Lemma c_deliver_ok b k mp cp0 sp cp :
  sends_progress -> sendable mp ->
  b_clients b !! k.1 = Some cp0 -> 0 <= k.2 -> c_subscriptions cp0 !! Z.to_nat k.2 = Some sp ->
  b_clients b !! sb_client sp = Some cp -> c_state cp = CLIENT_CONNECTED -> c_is_tls cp = 0 ->
  let qos := deliver_qos mp sp in
  exists b', c_deliver k mp b = Ok b' /\
    sent (put_client b (sb_client sp) (bumped qos cp)) b' (c_sd cp) (delivered cp mp qos).
Proof.
  intros Hs Hm Hc0 Hk Hsp Hp Hst Ht qos. unfold c_deliver. rewrite (get_client_ok b k.1 cp0) by done. cbn [mbind outcome_bind].
  rewrite (arr_get_ok _ _ sp) by done. cbn [mbind outcome_bind]. rewrite (get_client_ok b _ cp) by done. cbn [mbind outcome_bind].
  destruct (decide (c_state cp <> CLIENT_CONNECTED)); [done|]. cbn zeta. fold (deliver_qos mp sp). fold qos.
  assert ((if 0 <? qos then (put_client b (sb_client sp) (cp <| c_msg_id := u16 (c_msg_id cp + 1) |>), u16 (c_msg_id cp + 1))
           else (b, 0)) = (put_client b (sb_client sp) (bumped qos cp), next_msg_id qos cp)) as ->.
  { unfold bumped, next_msg_id. destruct (0 <? qos); [done|]. by rewrite put_client_id. }
  set (b1 := put_client b (sb_client sp) (bumped qos cp)). set (id := next_msg_id qos cp).
  assert (0 <= id < 65536) as Hid.
  { unfold id, next_msg_id. destruct (0 <? qos); [apply u16_range|lia]. }
  rewrite encode_publish_buf by done. cbn zeta. unfold delivered. cbn zeta. fold id.
  set (packet := publish_packet mp qos id).
  assert (b_clients b1 !! sb_client sp = Some (bumped qos cp)) as Hb1 by (cbn; by rewrite lookup_insert_eq).
  assert (c_sd (bumped qos cp) = c_sd cp /\ c_is_ws (bumped qos cp) = c_is_ws cp /\ plain (bumped qos cp)) as (Esd & Ews & Hpl).
  { unfold bumped. destruct (0 <? qos); (split_and!; [done|done|split; cbn; [done|by rewrite Hst]]). }
  pose proof (zlen_nonneg packet).
  destruct (Z.leb_spec (zlen packet) sizeof_send_buf) as [Hfit|Hbig]; cbn [mbind outcome_bind].
  - set (buf := packet ++ drop (length packet) c_send_buf).
    assert (zlen buf = sizeof_send_buf) as Hbuf.
    { unfold buf. rewrite zlen_app. unfold zlen in *. rewrite length_drop. unfold c_send_buf. rewrite length_replicate. unfold sizeof_send_buf in *. lia. }
    unfold sizeof_send_buf in *.
    destruct (send_data_ok b1 (sb_client sp) (bumped qos cp) buf (zlen packet) Hs Hb1 Hpl) as (b' & -> & Hsent);
      [lia..|unfold int_max; lia|].
    exists b'. split; [done|]. rewrite Esd in Hsent. unfold buf in Hsent. rewrite zlen_take_app in Hsent.
    unfold transport in *. by rewrite Ews in Hsent.
  - destruct (send_data_ok b1 (sb_client sp) (bumped qos cp) c_send_buf 0 Hs Hb1 Hpl) as (b' & -> & Hsent);
      [unfold zlen; lia|lia|by vm_compute|].
    exists b'. split; [done|]. by rewrite Esd in Hsent.
Qed.
(** ** A message for all its subscriptions *)

(** The client, the subscription and the client the subscription leads to. *)
Definition sub_target (cs : gmap Z client_st) (k : sub_key) : option (subscription_st * client_st) :=
  cp0 ← cs !! k.1;
  sp ← (if 0 <=? k.2 then c_subscriptions cp0 !! Z.to_nat k.2 else None);
  cp ← cs !! sb_client sp;
  Some (sp, cp).

Lemma sub_target_inv cs k sp cp :
  sub_target cs k = Some (sp, cp) ->
  exists cp0, cs !! k.1 = Some cp0 /\ 0 <= k.2 /\ c_subscriptions cp0 !! Z.to_nat k.2 = Some sp /\
    cs !! sb_client sp = Some cp.
Proof.
  unfold sub_target. intros Hk. destruct (cs !! k.1) as [cp0|] eqn:Hc0; [|done]. cbn in Hk.
  destruct (Z.leb_spec 0 k.2); [|done].
  destruct (c_subscriptions cp0 !! Z.to_nat k.2) as [sp'|] eqn:Hsp; [|done]. cbn in Hk.
  destruct (cs !! sb_client sp') as [cp'|] eqn:Hp; [|done]. cbn in Hk. simplify_eq. eauto.
Qed.

Definition connected (cp : client_st) : bool := bool_decide (c_state cp = CLIENT_CONNECTED).

(** The clients after a delivery to [ks], and what it puts on a socket. *)
Fixpoint deliver_clients (cs : gmap Z client_st) (mp : message_st) (ks : list sub_key) : gmap Z client_st :=
  match ks with
  | [] => cs
  | k :: ks =>
      match sub_target cs k with
      | Some (sp, cp) =>
          deliver_clients (if connected cp then <[sb_client sp := bumped (deliver_qos mp sp) cp]> cs else cs) mp ks
      | None => deliver_clients cs mp ks
      end
  end.

Fixpoint deliver_stream (cs : gmap Z client_st) (mp : message_st) (ks : list sub_key) (sd : Z) : list Z :=
  match ks with
  | [] => []
  | k :: ks =>
      match sub_target cs k with
      | Some (sp, cp) =>
          if connected cp then
            (if decide (c_sd cp = sd) then delivered cp mp (deliver_qos mp sp) else []) ++
            deliver_stream (<[sb_client sp := bumped (deliver_qos mp sp) cp]> cs) mp ks sd
          else deliver_stream cs mp ks sd
      | None => deliver_stream cs mp ks sd
      end
  end.

(** A client but for its packet identifiers. *)
Definition settled (cp : client_st) : client_st := cp <| c_msg_id := 0 |>.

Definition same_clients (cs cs' : gmap Z client_st) : Prop := forall p, settled <$> cs' !! p = settled <$> cs !! p.

Lemma settled_bumped qos cp : settled (bumped qos cp) = settled cp.
Proof. unfold bumped. by destruct (0 <? qos). Qed.

Lemma same_clients_insert cs p cp cp' :
  cs !! p = Some cp -> settled cp' = settled cp -> same_clients cs (<[p := cp']> cs).
Proof.
  intros Hp Hs q. destruct (decide (q = p)) as [->|Hne]; [|by rewrite lookup_insert_ne].
  rewrite lookup_insert_eq, Hp. cbn. by rewrite Hs.
Qed.

Lemma same_clients_trans cs1 cs2 cs3 : same_clients cs1 cs2 -> same_clients cs2 cs3 -> same_clients cs1 cs3.
Proof. intros H1 H2 p. by rewrite H2, H1. Qed.

Lemma same_clients_Some cs cs' p cp' :
  same_clients cs cs' -> cs' !! p = Some cp' -> exists cp, cs !! p = Some cp /\ settled cp = settled cp'.
Proof.
  intros Hs Hp. specialize (Hs p). rewrite Hp in Hs. destruct (cs !! p) as [cp|]; [|done].
  exists cp. split; [done|]. by apply (inj Some) in Hs.
Qed.

Lemma same_clients_lookup cs cs' p cp :
  same_clients cs cs' -> cs !! p = Some cp -> exists cp', cs' !! p = Some cp' /\ settled cp' = settled cp.
Proof.
  intros Hs Hp. specialize (Hs p). rewrite Hp in Hs. destruct (cs' !! p) as [cp'|]; [|done].
  exists cp'. split; [done|]. by apply (inj Some) in Hs.
Qed.

Lemma deliver_clients_same cs mp ks : same_clients cs (deliver_clients cs mp ks).
Proof.
  revert cs. induction ks as [|k ks IH]; intros cs; [done|]. cbn [deliver_clients].
  destruct (sub_target cs k) as [[sp cp]|] eqn:Ht; [|apply IH]. destruct (connected cp); [|apply IH].
  eapply same_clients_trans; [|apply IH]. apply (same_clients_insert _ _ cp); [|apply settled_bumped].
  by apply sub_target_inv in Ht as (? & _ & _ & _ & ?).
Qed.

Lemma sub_target_same cs cs' k :
  same_clients cs cs' -> is_Some (sub_target cs k) -> is_Some (sub_target cs' k).
Proof.
  intros Hs [[sp cp] (cp0 & Hc0 & Hk & Hsp & Hp)%sub_target_inv].
  destruct (same_clients_lookup _ _ _ _ Hs Hc0) as (cp0' & Hc0' & He).
  destruct (same_clients_lookup _ _ _ _ Hs Hp) as (cp' & Hp' & _).
  assert (c_subscriptions cp0' = c_subscriptions cp0) as Hsub by (by apply (f_equal c_subscriptions) in He).
  exists (sp, cp'). unfold sub_target. rewrite Hc0'. cbn. destruct (Z.leb_spec 0 k.2); [|lia].
  rewrite Hsub, Hsp. cbn. by rewrite Hp'.
Qed.

(** No connected client is on a TLS socket. *)
Definition no_tls (cs : gmap Z client_st) : Prop :=
  forall p cp, cs !! p = Some cp -> c_state cp = CLIENT_CONNECTED -> c_is_tls cp = 0.

Lemma no_tls_same cs cs' : same_clients cs cs' -> no_tls cs -> no_tls cs'.
Proof.
  intros Hs Hn p cp Hp Hc. destruct (same_clients_Some _ _ _ _ Hs Hp) as (cp' & Hp' & He).
  assert (c_is_tls cp' = c_is_tls cp) as <- by (by apply (f_equal c_is_tls) in He).
  apply (Hn p cp' Hp'). by apply (f_equal c_state) in He; cbn in He; rewrite He.
Qed.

-.-.-

Leave out every line before the one containing "assert (c_subscriptions cp0'"; set down that line and all remaining lines of the material exactly.

Reply:
  assert (c_subscriptions cp0' = c_subscriptions cp0) as Hsub by (by apply (f_equal c_subscriptions) in He).
  exists (sp, cp'). unfold sub_target. rewrite Hc0'. cbn. destruct (Z.leb_spec 0 k.2); [|lia].
  rewrite Hsub, Hsp. cbn. by rewrite Hp'.
Qed.

(** No connected client is on a TLS socket. *)
Definition no_tls (cs : gmap Z client_st) : Prop :=
  forall p cp, cs !! p = Some cp -> c_state cp = CLIENT_CONNECTED -> c_is_tls cp = 0.

Lemma no_tls_same cs cs' : same_clients cs cs' -> no_tls cs -> no_tls cs'.
Proof.
  intros Hs Hn p cp Hp Hc. destruct (same_clients_Some _ _ _ _ Hs Hp) as (cp' & Hp' & He).
  assert (c_is_tls cp' = c_is_tls cp) as <- by (by apply (f_equal c_is_tls) in He).
  apply (Hn p cp' Hp'). by apply (f_equal c_state) in He; cbn in He; rewrite He.
Qed.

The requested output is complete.